The desperation in my voice made her tilt her head at me, quizzically.
“Sarah,” she said, raising an eyebrow. “What’s this about?”
It was a question I couldn’t answer. I didn’t know, in truth, why I believed my social standing, my identity, my very destiny hung on the purchase of the jeans in the window. I really had no idea why the new school clothes Mom had ordered me from the J.C. Penney catalog—matching blouse-and-slacks outfits that, on the glossy pages, had seemed as safe and innocuous as my school uniform—were so terribly wrong. And even if I had understood these things, I knew I wouldn’t be able to explain them to my mother. She, after all, had grown up wearing a uniform, too. She didn’t know how to dress me any better than I did.
So I simply looked at her, wordlessly, and when I took her by the hand again and pulled her toward the door of the shop, she let me.
Inside, there was a brief scuffle over the price tag—whatever the jeans cost, it was more than she’d imagined spending on the fashion whims of a 13-year-old. But luckily, a smiling, bossy saleswoman swooped in and hurried me toward a dressing room before my mother could protest.
And when I emerged from behind the curtain, there was really no way she could say no. My denim-clad reflection flashed in the three-way mirror as I spun around and around for my mother, my face nearly split in two by an enormous smile.
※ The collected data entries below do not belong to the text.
(* ===== verification/EpollBackend.v ===== *)
(** * The epoll backend of stserver

    stserver/io_epoll.cpp in two parts.  The first is what one worker does: the registrations
    it keeps, how an event is told apart by its user data, the draining of sockets, and the
    calls of the server that result ([OwnerCall]).  The kernel's interest list is part of the
    state; what the reads of an event return is an argument.  The second part is how workers
    interleave on a socket: every access to a lock, the read and the dispatch are steps of
    their own, and the order of the bytes that reach the server is followed through any
    schedule. *)

From stdpp Require Import sorting.
From S2P Require Import Prelude.
From S2P Require Import Bytes.
From S2P Require Import Addr.
From S2P Require Import PollRegistry.
Open Scope Z_scope.
Open Scope c_scope.

Definition kUdpListenerTag : Z := 0x100000000.
Definition kTcpListenerTag : Z := 0x200000000.

Definition EPOLLET : Z := 0x80000000.

(** An entry of the interest list: events and user data. *)
Record Interest := mkInterest { i_events : Z; i_data : Z }.

#[export] Instance Interest_eq_dec : EqDecision Interest.
Proof. solve_decision. Defined.

Record Backend := mkBackend {
  relaySockets_ : gset Z; writePending_ : gset Z; udpListener_ : Z; tcpListener_ : Z;
  interest : gmap Z Interest }.

#[export] Instance Backend_fields : RecordFields Backend := fun b =>
  mkBackend (relaySockets_ b) (writePending_ b) (udpListener_ b) (tcpListener_ b) (interest b).

(** [epoll_ctl]: ADD fails on a registered descriptor, MOD on one that is not. *)
Definition epollAdd (s : Z) (i : Interest) (b : Backend) : bool * Backend :=
  match interest b !! s with Some _ => (false, b) | None => (true, b <| interest ::= <[s := i]> |>) end.
Definition epollMod (s : Z) (i : Interest) (b : Backend) : bool * Backend :=
  match interest b !! s with Some _ => (true, b <| interest ::= <[s := i]> |>) | None => (false, b) end.
Definition epollDel (s : Z) (b : Backend) : Backend := b <| interest ::= delete s |>.

Definition init (udp tcp : Z) : bool * Backend :=
  let b := mkBackend ∅ ∅ udp tcp ∅ in
  let '(ok1, b) := if udp =? INVALID then (true, b)
                   else epollAdd udp (mkInterest (EPOLLIN |. EPOLLET) (kUdpListenerTag |. udp)) b in
  if negb ok1 then (false, b) else
  if tcp =? INVALID then (true, b)
  else epollAdd tcp (mkInterest (EPOLLIN |. EPOLLET) (kTcpListenerTag |. tcp)) b.

Definition addRelaySocket (s : Z) (b : Backend) : Backend :=
  if s =? INVALID then b else
  (epollAdd s (mkInterest (EPOLLIN |. EPOLLET) s) (b <| relaySockets_ ::= fun r => {[s]} ∪ r |>)).2.

Definition removeRelaySocket (s : Z) (b : Backend) : Backend :=
  epollDel s b <| relaySockets_ ::= fun r => r ∖ {[s]} |>.

(** The events of a connection. *)
Definition connEvents (pending : bool) : Z :=
  if pending then EPOLLIN |. EPOLLET |. EPOLLOUT else EPOLLIN |. EPOLLET.

Definition addTcpConn (s : Z) (hasWritePending : bool) (b : Backend) : Backend :=
  if s =? INVALID then b else
  let b := if hasWritePending then b <| writePending_ ::= fun w => {[s]} ∪ w |> else b in
  (epollAdd s (mkInterest (connEvents hasWritePending) s) b).2.

Definition removeTcpConn (s : Z) (b : Backend) : Backend :=
  epollDel s b <| writePending_ ::= fun w => w ∖ {[s]} |>.

Definition setTcpConnWritePending (s : Z) (pending : bool) (b : Backend) : Backend :=
  let b := if pending then b <| writePending_ ::= fun w => {[s]} ∪ w |>
           else b <| writePending_ ::= fun w => w ∖ {[s]} |> in
  (epollMod s (mkInterest (connEvents pending) s) b).2.
(** After 2^31 connections the counter is negative, and so is the index it gives. *)
Lemma counter_wraps_out_of_range :
  let b := startSelect 3 4 3 <| nextWorker_ := 2 ^ 31 - 1 |> in
  exists b1, addTcp 10 false b = Some b1 /\ nextWorker_ b1 = - 2 ^ 31 /\ addTcp 11 false b1 = None.
Proof.
  intros b. exists (default b (addTcp 10 false b)). split; [|split]; vm_compute; reflexivity.
Qed.

(** A descriptor that is registered again, as the interface allows, is given to a second worker
    and stays with the first: both read it, and its removal leaves it with the first. *)
Lemma registered_twice_stays :
  exists c, selSteps [Begin 0 (SAddTcp 10 false); Finish 0; Begin 0 (SAddTcp 10 false); Finish 0; Begin 0 (SRemoveTcp 10); Finish 0]
      (startThreads 3 4 2) = Some c /\
    halves c = ∅ /\ ownsTcp (sel c) 0 10 = true /\ tcpAssignment_ (sel c) !! 10 = None.
Proof. eexists. split; [vm_compute; reflexivity|]. split_and!; vm_compute; reflexivity. Qed.

(** Between the two halves of a pruning the number can be in use again: the new connection
    then loses its assignment, and its removal leaves it in the worker's table. *)
Lemma pruning_orphans :
  exists c, selSteps [Begin 0 (SAddTcp 10 false); Finish 0; Begin 1 (SPruneTcp 0 (fun _ => false));
      Begin 0 (SAddTcp 10 false); Finish 0; Finish 1; Begin 0 (SRemoveTcp 10); Finish 0] (startThreads 3 4 2) = Some c /\
    halves c = ∅ /\ ownsTcp (sel c) 1 10 = true /\ tcpAssignment_ (sel c) !! 10 = None.
Proof. eexists. split; [vm_compute; reflexivity|]. split_and!; vm_compute; reflexivity. Qed.

(** A relay worker gives up a socket; before it gets to its table the number is registered
    again with it: the new socket is assigned and nobody watches it. *)
Lemma giving_up_blinds :
  exists c, selSteps [Begin 0 (SAddRelay 20); Finish 0; Begin 1 (SRemoveRelay 20); Begin 0 (SRemoveRelay 20);
      Begin 0 (SAddRelay 20); Finish 0; Finish 1] (startThreads 3 4 1) = Some c /\
    halves c = ∅ /\ ownsRelay (sel c) 0 20 = true /\ relayWorkers_ (sel c) = [∅].
Proof. eexists. split; [vm_compute; reflexivity|]. split_and!; vm_compute; reflexivity. Qed.

(** ** Sharing out *)

(** Connections are dealt out in turn: the [k]-th goes to worker [k mod n]. *)
Lemma dealt_in_turn s p b : 0 <= nextWorker_ b < 2 ^ 31 - 1 -> s <> INVALID -> tcpWorkers_ b <> [] ->
  exists b', addTcp s p b = Some b' /\ tcpAssignment_ b' !! s = Some (nextWorker_ b mod Z.of_nat (length (tcpWorkers_ b))) /\
    nextWorker_ b' = nextWorker_ b + 1 /\ length (tcpWorkers_ b') = length (tcpWorkers_ b).
Proof.
  intros Hn Hs Hw. unfold addTcp, assignTcp. destruct (Z.eqb_spec s INVALID); [done|].
  destruct (length (tcpWorkers_ b) =? 0)%nat eqn:E0; [by destruct (tcpWorkers_ b)|].
  destruct (rem_index (nextWorker_ b) _ ltac:(lia) E0) as (w & Ew & Hlt). pose proof Hlt as [m Hm]%lookup_lt_is_Some.
  cbv zeta. rewrite Ew. unfold whole. cbn [fst snd finish]. upd. rewrite at_nat, Hm, Nat2Z.id. cbn [mbind option_bind].
  eexists. split; [done|]. upd. rewrite lookup_insert_eq, int32_id, length_insert by lia.
  split; [|done]. f_equal. rewrite <- Ew. apply Z.rem_mod_nonneg; lia.
Qed.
When I tottered to a stop, I saw her smiling, too, and a bubble of gratefulness rose and nearly burst inside me.
On the way home, I hugged the shopping bag to my chest and hummed happily along with the radio. For the first time, I felt something other than dread about my new home and my new school. It didn’t register right then that Wendy and Laura had already consigned me to the “loser” bin, where I’d be irredeemably stuck for the rest of the year. Nor did it occur to me that they, and the other cool kids at school, would find my fashion attempts just as ludicrous as they’d found my failures. At that moment, I was sure it was a sort of magic key that I held cradled in my arms. All I had to do was turn it, open the door, and I would belong.